Incorrect hashes for all hash algorithms beyond 4 GiB of input
nh2 opened this issue · comments
I found a problem together with @chpatrick:
Click to show imports
:set -XTypeApplications
import qualified Crypto.Hash as Hash
import qualified Data.ByteString as BS
import qualified Data.ByteString.Char8 as BS8
> let hash = show . Hash.hash @BS.ByteString @Hash.SHA1
> let a = BS8.replicate 5000000000 'a' <> BS8.pack "hello"
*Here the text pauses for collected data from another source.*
(** * Dryvo lesson scheduling: a shallow embedding of
      [server/api/blueprints/lessons.py] and the properties of its
      lesson lifecycle, topic submission and topic progress endpoints. *)

From Stdlib Require Import ZArith String Ascii List Bool Lia SpecFloat.
From stdpp Require Import base option list gmap strings.

Local Open Scope string_scope.
Local Open Scope Z_scope.
Local Set Warnings "-register-all,-clear-no-such-hyp".

(** ** Python values *)

(** Request bodies are decoded JSON.  [JNum] is a Python [int], [JFloat] a
    Python [float] (a binary float, with the infinities and NaN that the
    decoder lets through), [JStr] a [str] of characters in the range of [ascii]. *)
Inductive json : Type :=
| JNull
| JBool (b : bool)
| JNum (n : Z)
| JStr (s : string)
| JArr (xs : list json)
| JObj (kv : list (string * json))
| JFloat (f : spec_float).

(** Python truthiness of a decoded value. *)
Definition truthy (v : json) : bool :=
  match v with
  | JNull => false
  | JBool b => b
  | JNum n => negb (n =? 0)
  | JStr s => negb (String.eqb s "")
  | JArr xs => match xs with [] => false | _ => true end
  | JObj kv => match kv with [] => false | _ => true end
  | JFloat f => match f with S754_zero _ => false | _ => true end
  end.

(** [data.get(k, d)] on the decoded request body. *)
Definition dict_get_default (data : gmap string json) (k : string) (d : json) : json :=
  default d (data !! k).

(** [data.get(k)]: a missing key yields Python's [None], which is what a
    JSON [null] decodes to. *)
Definition dict_get (data : gmap string json) (k : string) : json :=
  dict_get_default data k JNull.

(** Truthiness of an optional ORM object: a row is truthy, [None] is not. *)
Definition some_row {A : Type} (o : option A) : bool :=
  match o with
  | Some _ => true
  | None => false
  end.

(** Exceptions that no handler of the blueprint catches. *)
Inductive exn : Type :=
| ValueError
| TypeError
| AttributeError
| UnboundLocalError
| OverflowError.

(** What a view function (or a helper it calls) ends with: a value, a
    [RouteError(message, code)], or an exception that escapes. *)
Inductive result (A : Type) : Type :=
| Ok (a : A)
| RouteError (msg : string) (code : Z)
| Raised (e : exn).
Arguments Ok {A} a.
Arguments RouteError {A} msg code.
Arguments Raised {A} e.

(** Modelled from the spec: [RouteError] comes from [server.error_handling],
    which is not part of the sources; a [RouteError(msg)] without a code
    carries the default status 400. *)
Definition RouteError_default {A : Type} (msg : string) : result A :=
  RouteError msg 400.

Definition is_ok {A : Type} (r : result A) : bool :=
  match r with
  | Ok _ => true
  | _ => false
  end.

(** ** [int] *)

(** [int(x)] for a [float]: the value cut off towards zero; an infinity
    raises [OverflowError] and NaN raises [ValueError]. *)
Definition int_of_float (f : spec_float) : exn + Z :=
  match f with
  | S754_zero _ => inr 0
  | S754_infinity _ => inl OverflowError
  | S754_nan => inl ValueError
  | S754_finite sign m e =>
      let magnitude :=
        if 0 <=? e then Z.pos m * 2 ^ e else Z.pos m / 2 ^ (- e) in
      inr (if sign then - magnitude else magnitude)
  end.

(** [f == i] for a [float] and an [int]: the two are compared by their exact
    values, so a float with a fraction, an infinity and NaN equal no
    [int]. *)
Definition float_eq_int (f : spec_float) (i : Z) : bool :=
  match f with
  | S754_zero _ => i =? 0
  | S754_infinity _ | S754_nan => false
  | S754_finite sign m e =>
      let signed n := if sign then - n else n in
      if 0 <=? e then i =? signed (Z.pos m * 2 ^ e)
      else (Z.pos m mod 2 ^ (- e) =? 0) && (i =? signed (Z.pos m / 2 ^ (- e)))
  end.

(** [int(v)] on a decoded value.  [int_of_str] is [int] on a [str], a
    builtin of the interpreter, with [None] for its [ValueError]; numbers
    and booleans convert, everything else is a [TypeError]. *)
Definition py_int (int_of_str : string -> option Z) (v : json) : exn + Z :=
  match v with
  | JStr s =>
      match int_of_str s with
      | Some n => inr n
      | None => inl ValueError
      end
  | JNum n => inr n
  | JBool b => inr (if b then 1 else 0)
  | JFloat f => int_of_float f
  | JNull | JArr _ | JObj _ => inl TypeError
  end.

(** ** Rows of the relational store *)

(** Timestamps are naive datetimes, compared as points on a line. *)
Abbreviation datetime := Z (only parsing).

Module PlaceType.
Inductive t : Type := meetup | dropoff.
End PlaceType.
> let b = BS8.replicate 5000000000 'a' <> BS8.pack "world"
> a == b
False
> hash a == hash b
True
Two different ByteStrings hash to the same SHA1.
Trying SHA256, same issue:
> let hash = show . Hash.hash @BS.ByteString @Hash.SHA256
> hash a == hash b
True
Conclusion
fromIntegral
is bad.
Until we deprecatefromIntegral
, Haskell code will always be subtly wrong and never be secure.
I proposed this 3 years ago (easier-to-read threaded view here).
Concretely:- If we don't fix this, people will shy away from using Haskell for serious work. I found this bug in production, and you can imagine how happy I am about that. Rust and C both do this better.
- If the authors of key crypto libraries fall for these traps (no blame on them), who can get it right? We should remove the traps.
Details
Demonstrating that the the overflow occurs at the uint32
boundary:
Good:
> show $ Hash.hash @BS.ByteString @Hash.SHA1 (BS8.replicate (2^32 - 2) 'a' <> BS8.pack "b")
"78c1411ef0ae4e0328660b7dddc08c06000eb9f0"
> show $ Hash.hash @BS.ByteString @Hash.SHA1 (BS8.replicate (2^32 - 2) 'a' <> BS8.pack "c")
"21f556aba357dd19d7bf01a2a7f05482162ed3fc"
Bad:
> show $ Hash.hash @BS.ByteString @Hash.SHA1 (BS8.replicate (2^32 - 1) 'a' <> BS8.pack "b")
"da39a3ee5e6b4b0d3255bfef95601890afd80709"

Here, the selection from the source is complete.